CALCULATING METHOD AND CALCULATING SYSTEM
A calculating method of calculating multiple input data is disclosed. The calculating method includes the steps of dividing the input data into training data and testing data, inputting the training data into multiple mathematical models to perform calculation so as to obtain calculating results, comparing the calculating results with the testing data to obtain similarities and repeatedly adjusting parameter combinations of the mathematical models according to the similarities, and selecting one of the mathematical models according to the similarities and the parameter combinations.
This application claims priority to Chinese Application Serial Number 201510846723.8, filed Nov. 27, 2015, which is herein incorporated by reference.
BACKGROUNDField of Invention
The disclosure relates to a calculating method and a calculating system, and particularly to a calculating method and a calculating system which are suitable for selecting a mathematical model based on parameter adjustment.
Description of Related Art
Current department stores and retail markets provide intelligent product recommendation engines. These product recommendation engines usually make use of background data (such as member data, product data and transaction records) and utilize mathematical models to calculate customer and product related similarity information, and then further provide products recommended to users through the combination of network public opinion data and a short-distance transmission technology. However, there are a variety of mathematical models, and thus results calculated by each mathematical model under different conditions may also be different; that is, each mathematical model has its advantages and disadvantages under different conditions, and the recommended products do not necessarily conform to users' expectations.

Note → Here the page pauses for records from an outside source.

(* ===== verification/Json.v ===== *)
(** * JSON values of the tool chain

    Namespace [json] of [tools/macroBuilder/main.cpp]: object files and images
    are JSON.  An object is a [std::map], a list of pairs ordered by key.  The
    representation of [double] and its conversions ([std::stod] and the stream
    output) are library code: the type [D] and two parameters. *)

From Stdlib Require Import Ascii.
From S2P Require Import Prelude CText ToolText.

Abbreviation dquote := ("034"%char).
Abbreviation backslash := ("092"%char).

(** ** Values *)

Inductive Value (D : Type) :=
  | VNull
  | VBool (b : bool)
  | VInt (z : Z)
  | VDouble (d : D)
  | VString (s : text)
  | VArray (l : list (Value D))
  | VObject (o : list (text * Value D)).
Arguments VNull {_}.
Arguments VBool {_} _.
Arguments VInt {_} _.
Arguments VDouble {_} _.
Arguments VString {_} _.
Arguments VArray {_} _.
Arguments VObject {_} _.

(** [std::string] order: by unsigned character, a prefix first. *)
Fixpoint text_lt (a b : text) : bool :=
  match a, b with
  | _, [] => false
  | [], _ :: _ => true
  | x :: a', y :: b' =>
      if byte_of x <? byte_of y then true
      else if byte_of y <? byte_of x then false
      else text_lt a' b'
  end.

Section maps.
Context {V : Type}.
Implicit Types o : list (text * V).

(** [obj[k] = v] *)
Fixpoint map_set (k : text) (v : V) o : list (text * V) :=
  match o with
  | [] => [(k, v)]
  | (k', v') :: o' =>
      if text_equal k k' then (k, v) :: o'
      else if text_lt k k' then (k, v) :: o
      else (k', v') :: map_set k v o'
  end.

(** [obj.find(k)] *)
Fixpoint map_find (k : text) o : option V :=
  match o with
  | [] => None
  | (k', v') :: o' => if text_equal k k' then Some v' else map_find k o'
  end.

(** [obj.emplace(k, v)]: an existing entry stays. *)
Definition map_emplace (k : text) (v : V) o : list (text * V) :=
  match map_find k o with Some _ => o | None => map_set k v o end.

(** [obj.at(k)] throws when absent. *)
Definition map_at (k : text) o : res V :=
  match map_find k o with Some v => Ok v | None => Err (EKey k) end.
End maps.

Section json.
Context {D : Type}.
Context (stod : text → res D) (show_double : D → text) (double_to_ll : D → Z).
Abbreviation value := (Value D).

(** ** Access: [std::get] throws on the wrong alternative *)

Definition as_object (v : value) : res (list (text * value)) :=
  match v with VObject o => Ok o | _ => Err EVariant end.
Definition as_array (v : value) : res (list value) :=
  match v with VArray l => Ok l | _ => Err EVariant end.
Definition as_string (v : value) : res text :=
  match v with VString s => Ok s | _ => Err EVariant end.
Definition as_int (v : value) : res Z :=
  match v with VInt z => Ok z | VDouble d => Ok (double_to_ll d) | _ => Err EVariant end.

(** ** Output *)

Definition hex_lower (n : Z) : ascii := default "0"%char (txt "0123456789abcdef" !! Z.to_nat n).

Definition escape_char (ch : ascii) : text :=
  if Ascii.eqb ch dquote then [backslash; dquote]
  else if Ascii.eqb ch backslash then [backslash; backslash]
  else if Ascii.eqb ch "008" then [backslash; "b"%char]
  else if Ascii.eqb ch "012" then [backslash; "f"%char]
  else if Ascii.eqb ch "010" then [backslash; "n"%char]
  else if Ascii.eqb ch "013" then [backslash; "r"%char]
  else if Ascii.eqb ch "009" then [backslash; "t"%char]
  else if byte_of ch <? 32 then
    backslash :: txt "u00" ++ [hex_lower (Z.land (Z.shiftr (byte_of ch) 4) 15); hex_lower (Z.land (byte_of ch) 15)]
  else [ch].

Definition json_escape (s : text) : text := concat (escape_char <$> s).

Definition indent (n : nat) : text := replicate n " "%char.

(** [std::to_string] of a [long long]. *)
Fixpoint decimal_digits (fuel : nat) (n : Z) : text :=
  match fuel with
  | O => []
  | S fuel' =>
      let d := ascii_of_nat (Z.to_nat (48 + n mod 10)) in
      if n <? 10 then [d] else decimal_digits fuel' (n / 10) ++ [d]
  end.

Definition to_string (z : Z) : text :=
  if z <? 0 then "-"%char :: decimal_digits 20 (- z) else decimal_digits 20 z.

Abbreviation nl := ("010"%char).

(** The items of an array or object, comma after all but the last. *)
Fixpoint commas (items : list text) : text :=
  match items with
  | [] => []
  | [x] => x ++ [nl]
  | x :: rest => x ++ [","%char; nl] ++ commas rest
  end.

Fixpoint dump (v : value) (depth step : nat) : text :=
  match v with
  | VNull => txt "null"
  | VBool b => if b then txt "true" else txt "false"
  | VInt z => to_string z
  | VDouble d => show_double d
  | VString s => [dquote] ++ json_escape s ++ [dquote]
  | VArray [] => txt "[]"
  | VArray l =>
      ["["%char; nl] ++
      commas ((fix go (l : list value) :=
                match l with [] => [] | x :: l' => (indent (depth + step) ++ dump x (depth + step) step) :: go l' end) l) ++
      indent depth ++ ["]"%char]
  | VObject [] => txt "{}"
  | VObject o =>
      ["{"%char; nl] ++
      commas ((fix go (o : list (text * value)) :=
                match o with
                | [] => []
                | (k, x) :: o' =>
                    (indent (depth + step) ++ [dquote] ++ json_escape k ++ [dquote; ":"%char; " "%char] ++
                     dump x (depth + step) step) :: go o'
                end) o) ++
      indent depth ++ ["}"%char]
  end.

(** ** Input: each function returns the unread text *)

Abbreviation parser A := (text → res (A * text)).

Definition skip_ws (t : text) : text := trim_left t.

Definition get : parser ascii := λ t, match t with c :: t' => Ok (c, t') | [] => Err EJson end.

Definition expect (ch : ascii) (t : text) : res text :=
  '(got, t) ← get t; if Ascii.eqb got ch then Ok t else Err EJson.

Fixpoint expect_literal (literal t : text) : res text :=
  match literal with
  | [] => Ok t
  | ch :: literal' => '(got, t) ← get t; if Ascii.eqb got ch then expect_literal literal' t else Err EJson
  end.

Definition hex_nibble (h : ascii) : res Z :=
  let n := byte_of h in
  if (48 <=? n) && (n <=? 57) then Ok (n - 48)
  else if (97 <=? n) && (n <=? 102) then Ok (10 + n - 97)
  else if (65 <=? n) && (n <=? 70) then Ok (10 + n - 65)
  else Err EJson.

(** The four digits after [\u], and the limit to seven-bit characters. *)
Definition parse_unicode : parser ascii := λ t,
  '(a, t) ← get t; x ← hex_nibble a;
  '(b, t) ← get t; y ← hex_nibble b;
  '(c, t) ← get t; z ← hex_nibble c;
  '(d, t) ← get t; w ← hex_nibble d;
  let code := 16 * (16 * (16 * x + y) + z) + w in
  if code <=? 127 then Ok (ascii_of_nat (Z.to_nat code), t) else Err EJson.

Definition parse_escape : parser ascii := λ t,
  '(esc, t) ← get t;
  if Ascii.eqb esc dquote then Ok (dquote, t)
  else if Ascii.eqb esc backslash then Ok (backslash, t)
  else if Ascii.eqb esc "/" then Ok ("/"%char, t)
  else if Ascii.eqb esc "b" then Ok ("008"%char, t)
  else if Ascii.eqb esc "f" then Ok ("012"%char, t)
  else if Ascii.eqb esc "n" then Ok ("010"%char, t)
  else if Ascii.eqb esc "r" then Ok ("013"%char, t)
  else if Ascii.eqb esc "t" then Ok ("009"%char, t)
  else if Ascii.eqb esc "u" then parse_unicode t
  else Err EJson.

Fixpoint string_loop (fuel : nat) (out : text) (t : text) : res (text * text) :=
  match fuel with
  | O => Err EJson
  | S fuel' =>
      '(ch, t) ← get t;
      if Ascii.eqb ch dquote then Ok (out, t)
      else if Ascii.eqb ch backslash then '(c, t) ← parse_escape t; string_loop fuel' (out ++ [c]) t
      else string_loop fuel' (out ++ [ch]) t
  end.

(** The fuel bounds the characters read: the text itself is enough. *)
Definition parse_string : parser text := λ t,
  t ← expect dquote t; string_loop (S (length t)) [] t.

Definition peek (t : text) : ascii := match t with c :: _ => c | [] => "000"%char end.

Fixpoint span_digits (t : text) : text * text :=
  match t with
  | c :: t' => if isdigit c then let '(ds, r) := span_digits t' in (c :: ds, r) else ([], t)
  | [] => ([], [])
  end.

Definition take_if (p : ascii → bool) (t : text) : text * text :=
  match t with c :: t' => if p c then ([c], t') else ([], t) | [] => ([], []) end.

Definition is_sign (c : ascii) : bool := Ascii.eqb c "-" || Ascii.eqb c "+".

(** [std::stoll]: like [stoi], at 64 bits. *)
Definition stoll (t : text) : res Z :=
  let t := trim_left t in
  let '(sign, t) := match t with
                    | c :: t' => if Ascii.eqb c "-" then (-1, t')
                                 else if Ascii.eqb c "+" then (1, t') else (1, t)
                    | [] => (1, [])
                    end in
  match take_digits t 0 false with
  | None => Err EStoi
  | Some v => let v := sign * v in
              if (-9223372036854775808 <=? v) && (v <=? 9223372036854775807) then Ok v else Err EStoi
  end.

Definition parse_json_number : parser value := λ t,
  let '(sign, t) := take_if is_sign t in
  let '(whole, t) := span_digits t in
  let '(dot, t) := take_if (Ascii.eqb ".") t in
  let '(frac, t) := match dot with [] => ([], t) | _ => span_digits t end in
  let '(e, t) := take_if (λ c, Ascii.eqb c "e" || Ascii.eqb c "E") t in
  let '(esign, t) := match e with [] => ([], t) | _ => take_if is_sign t end in
  let '(edigits, t) := match e with [] => ([], t) | _ => span_digits t end in
  let slice := sign ++ whole ++ dot ++ frac ++ e ++ esign ++ edigits in
  match slice with
  | [] => Err EJson
  | _ =>
      match dot ++ e with
      | [] => z ← stoll slice; Ok (VInt z, t)
      | _ => d ← stod slice; Ok (VDouble d, t)
      end
  end.

(** The loops of [parse_array] and [parse_object]; [pv] is [parse_value]. *)
Fixpoint array_loop (fuel : nat) (pv : parser value) (arr : list value) (t : text) : res (value * text) :=
  match fuel with
  | O => Err EJson
  | S fuel' =>
      '(v, t) ← pv t;
      '(ch, t) ← get (skip_ws t);
      if Ascii.eqb ch "]" then Ok (VArray (arr ++ [v]), t)
      else if negb (Ascii.eqb ch ",") then Err EJson
      else array_loop fuel' pv (arr ++ [v]) (skip_ws t)
  end.

Fixpoint object_loop (fuel : nat) (pv : parser value) (obj : list (text * value)) (t : text)
    : res (value * text) :=
  match fuel with
  | O => Err EJson
  | S fuel' =>
      '(key, t) ← parse_string (skip_ws t);
      t ← expect ":" (skip_ws t);
      '(v, t) ← pv (skip_ws t);
      '(ch, t) ← get (skip_ws t);
      if Ascii.eqb ch "}" then Ok (VObject (map_emplace key v obj), t)
      else if negb (Ascii.eqb ch ",") then Err EJson
      else object_loop fuel' pv (map_emplace key v obj) (skip_ws t)
  end.

Fixpoint parse_value (fuel : nat) (t : text) : res (value * text) :=
  match fuel with
  | O => Err EJson
  | S fuel' =>
      let t := skip_ws t in
      let ch := peek t in
      if Ascii.eqb ch "{" then
        t ← expect "{" t;
        let t := skip_ws t in
        if Ascii.eqb (peek t) "}" then Ok (VObject [], tail t)
        else object_loop fuel' (parse_value fuel') [] t
      else if Ascii.eqb ch "[" then
        t ← expect "[" t;
        let t := skip_ws t in
        if Ascii.eqb (peek t) "]" then Ok (VArray [], tail t)
        else array_loop fuel' (parse_value fuel') [] t
      else if Ascii.eqb ch dquote then '(s, t) ← parse_string t; Ok (VString s, t)
      else if Ascii.eqb ch "t" then t ← expect_literal (txt "true") t; Ok (VBool true, t)
      else if Ascii.eqb ch "f" then t ← expect_literal (txt "false") t; Ok (VBool false, t)
      else if Ascii.eqb ch "n" then t ← expect_literal (txt "null") t; Ok (VNull, t)
      else parse_json_number t
  end.

(** Every level of nesting and every item reads a character, so the length of
    the text bounds both. *)
Definition parse_text (t : text) : res value :=
  '(v, rest) ← parse_value (S (length t)) (skip_ws t);
  match skip_ws rest with [] => Ok v | _ => Err EJson end.
End json.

SUMMARYAn aspect of the disclosure provides a calculating method suitable for calculating multiple input data. The calculating method includes the steps of dividing the input data into training data and testing data, inputting the training data into multiple mathematical models to perform calculation so as to obtain calculating results, comparing the calculating results with the testing data to obtain similarities and repeatedly adjusting parameter combinations of these mathematical models according to the similarities, and selecting one of the mathematical models according to the similarities and the parameter combinations.
Another aspect of the disclosure provides a calculating system which includes a database, a division unit, a processing module and a selecting unit. The database is used for storing multiple input data; and the division unit is used for dividing the input data into training data and testing data. The processing module includes a storage module, a calculating unit and a comparison unit. The storage module is used for storing multiple mathematical models and loading the mathematical models into the calculating unit; the calculating unit is used for inputting the training data into multiple mathematical models to perform calculation so as to obtain calculating results; the comparison unit is used for comparing the calculating results with the testing data to obtain similarities and repeatedly adjusting parameter combinations of the mathematical models according to the similarities; and the selecting unit is used for selecting one of the mathematical models according to the similarities and the parameter combinations.
It is to be understood that both the foregoing general description and the following detailed description are by examples, and are intended to provide further explanation of the invention as claimed.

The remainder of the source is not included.